Clean warehouse and core workshop direct connection
The ISO 5-level clean warehouse is directly connected to the sterile production workshop through the rapid winding washroom. The raw materials, finished products, and packaging materials stored can directly reach the production section, reducing intermediate transfer links, reducing pollution risks, and adapting to the efficient operation of storage and logistics equipment.
Interconnection between R&D pilot and large-scale production
The pilot workshop for innovative drugs, biologic similar drugs, sterile R&D experimental areas, and large-scale production workshops, with materials, experimental samples, and small-scale products, through the washroom achieve clean connection, meeting the clean logistics requirements for the linkage of R&D and production.

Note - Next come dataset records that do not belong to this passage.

Lemma step_Do_eq (w : World) (a : Action) :
  offered (state w) a = true ->
  step w (Do a)
  = Some (mkWorld (fst (handle a (state w)))
            (inflight w
             ++ match snd (handle a (state w)) with
                | Some c => [c]
                | None => []
                end)
            (storage w)).
Proof.
  intros O. unfold step. rewrite O.
  destruct (handle a (state w)) as [s' call] eqn:H.
  rewrite rerender_same; [reflexivity|].
  change s' with (fst (s', call)). rewrite <- H. apply handle_history.
Qed.

Lemma step_Settle_eq (w : World) (i : nat) (api : option Response) (c : Call) :
  nth_error (inflight w) i = Some c ->
  history (resume (awaiting c) api (state w)) = history (state w) ->
  step w (Settle i api)
  = Some (mkWorld (resume (awaiting c) api (state w))
            (firstn i (inflight w) ++ skipn (S i) (inflight w))
            (storage w)).
Proof.
  intros N H. unfold step. rewrite N. now rewrite rerender_same.
Qed.

Lemma run_waiting_cons (w : World) (e : Event) (es : list Event) (w1 : World) :
  waits w e = true -> step w e = Some w1 ->
  run_waiting w (e :: es) = run_waiting w1 es.
Proof. intros W S. simpl. now rewrite W, S. Qed.

(** ** Reaching the history *)

(** X15: every entry of the history can be opened from the initial screen: the
    first five directly, the others through "View All History", which is
    on offer whenever there are more than five.  Either way the entry is on
    display in Studying afterwards, and no call was made. *)
Theorem every_history_entry_can_be_opened
    (w : World) (index : nat) (item : HistoryItem.t) :
  appState (state w) = INITIAL ->
  nth_error (history (state w)) index = Some item ->
  exists es w',
    (es = [Do (SelectHistoryItem index)]
     \/ es = [Do ViewAllHistory; Do (SelectHistoryItem index)])
    /\ run w es = Some w'
    /\ state w'
       = mkState STUDYING None (HistoryItem.topic item) (HistoryItem.guide item)
           (HistoryItem.sources item) "" "" [] "" "" None 0 (history (state w))
    /\ inflight w' = inflight w.
Proof.
  intros A N.
  assert (B : index < List.length (history (state w))).
  { apply nth_error_Some. congruence. }
  destruct (Nat.ltb_spec index 5) as [Lt|Ge].
  - exists [Do (SelectHistoryItem index)]. eexists. split; [now left|].
    cbn [run]. rewrite step_Do_eq.
    2:{ unfold offered. rewrite A. apply Nat.ltb_lt. rewrite length_firstn. lia. }
    cbn [handle]. rewrite N. cbn [fst snd state inflight].
    split; [reflexivity|]. split; [reflexivity|]. apply app_nil_r.
  - exists [Do ViewAllHistory; Do (SelectHistoryItem index)]. eexists.
    split; [now right|].
    cbn [run]. rewrite step_Do_eq.
    2:{ unfold offered. rewrite A. apply Nat.ltb_lt. lia. }
    cbn [handle fst snd]. rewrite step_Do_eq.
    2:{ unfold offered. cbn [state appState setAppState history].
        apply Nat.ltb_lt. exact B. }
    cbn [handle state history setAppState]. rewrite N.
    cbn [fst snd state inflight].
    split; [reflexivity|]. split; [reflexivity|]. now rewrite !app_nil_r.
Qed.

(** ** Strings *)


End App.

(** * Runs and examples

    The properties at concrete runs, on ASCII text, with the built-ins as
    they act on it. *)

#[global] Existing Instance asciiBuiltins.

Example score_examples :
  let scored evaluation :=
    score (resume AnswerSubmitted (evaluates evaluation) (setScore 2 initialState)) in
  scored "Correct" = 3 /\ scored "Partially Correct" = 2
  /\ scored "Incorrect" = 2 /\ scored "correct" = 2 /\ scored "Correct." = 2.
Proof. repeat split. Qed.

Lemma failed_evaluation_changes_only_error_witness :
  then_settled
    (handleAnswerSubmit (setUserAnswer "chlorophyll" initialState)
       (setUserAnswer "chlorophyll" initialState))
    (Some (mkResponse "not json" None []))
  = mkState ERROR (Some "Failed to evaluate the answer. Please try again.")
      "" "" [] "" "" [] "" "chlorophyll" None 0 [].
Proof.
  exact (@failed_evaluation_changes_only_error asciiBuiltins
           (setUserAnswer "chlorophyll" initialState)
           (Some (mkResponse "not json" None []))
           (Error "Failed to evaluate the answer. Please try again.")
           eq_refl eq_refl).
Defined.

Lemma select_history_item_witness :
  let item := HistoryItem.make "Photosynthesis" "guide" [] in
  let w := mkWorld (setHistory [item] initialState) [] emptyStorage in
  handleSelectHistoryItem item (state w)
  = mkState STUDYING None "Photosynthesis" "guide" [] "" "" [] "" "" None 0 [item]
  /\ step w (Do (SelectHistoryItem 0))
     = Some (mkWorld (handleSelectHistoryItem item (state w)) [] emptyStorage).
Proof.
  exact (@select_history_item asciiBuiltins
           (mkWorld (setHistory [HistoryItem.make "Photosynthesis" "guide" []]
                       initialState) [] emptyStorage)
           0 (HistoryItem.make "Photosynthesis" "guide" []) eq_refl eq_refl).
Defined.

Lemma topic_submit_transitions_witness :
  let w := mkWorld (setTopic "Photosynthesis" initialState) [] emptyStorage in
  (exists w1,
     step w (Do TopicSubmit) = Some w1
     /\ appState (state w1) = GENERATING_GUIDE
     /\ inflight w1
        = [mkCall (GenerateStudyGuide "Photosynthesis")
             (TopicSubmitted "Photosynthesis" [])]
     /\ (forall response, exists w2,
           step w1 (Settle 0 (Some response)) = Some w2
           /\ appState (state w2) = STUDYING
           /\ studyGuide (state w2) = text response
           /\ sources (state w2)
              = postprocess (map of_chunk (groundingChunks response)))
     /\ (exists w2,
           step w1 (Settle 0 None) = Some w2
           /\ appState (state w2) = ERROR
           /\ error (state w2)
              = Some "Failed to generate study guide. Please try again."))
  /\ step (mkWorld (setTopic "   " initialState) [] emptyStorage) (Do TopicSubmit)
     = Some (mkWorld (setTopic "   " initialState) [] emptyStorage).
Proof.
  split.
  - exact (proj1 (@topic_submit_transitions asciiBuiltins
                    (mkWorld (setTopic "Photosynthesis" initialState) []
                       emptyStorage) eq_refl) eq_refl).
  - exact (proj2 (@topic_submit_transitions asciiBuiltins
                    (mkWorld (setTopic "   " initialState) [] emptyStorage)
                    eq_refl) eq_refl).
Defined.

4. Closed-loop disposal scenarios for compliance waste
Realizing the safe transfer of sterile production waste, avoiding pollutant reflux, and complying with GMP requirements for waste management.
Sterile production waste generated during the process, such as discarded packaging materials, expired semi-finished products, discarded culture media, inactivated biological waste, and testing waste, are placed in sealed clean containers and transferred one-way from the ISO 5-level clean area to the waste storage area or destruction area through the washroom. The rapid winding door can quickly seal the transfer, preventing the pollutants and odors of the waste from spreading to the clean area, achieving compliant closed-loop disposal of waste.
5. GMP verification and compliance testing scenarios
As a core component of the workshop’s clean system, participating in the GMP certification of the pharmaceutical factory, and the re-measurement of cleanliness during annual GMP certification, equipment verification, and air flow organization verification.
During GMP certification of the pharmaceutical factory, annual cleanliness re-measurement, equipment verification, and air flow organization verification, the washroom serves as the core logistics channel. Its cleanliness, sealing performance, air flow effect, opening and closing speed, etc., all need to meet ISO 5-level standards, and is a key facility for verifying the pollution control ability of the clean area and the compliance of material transfer.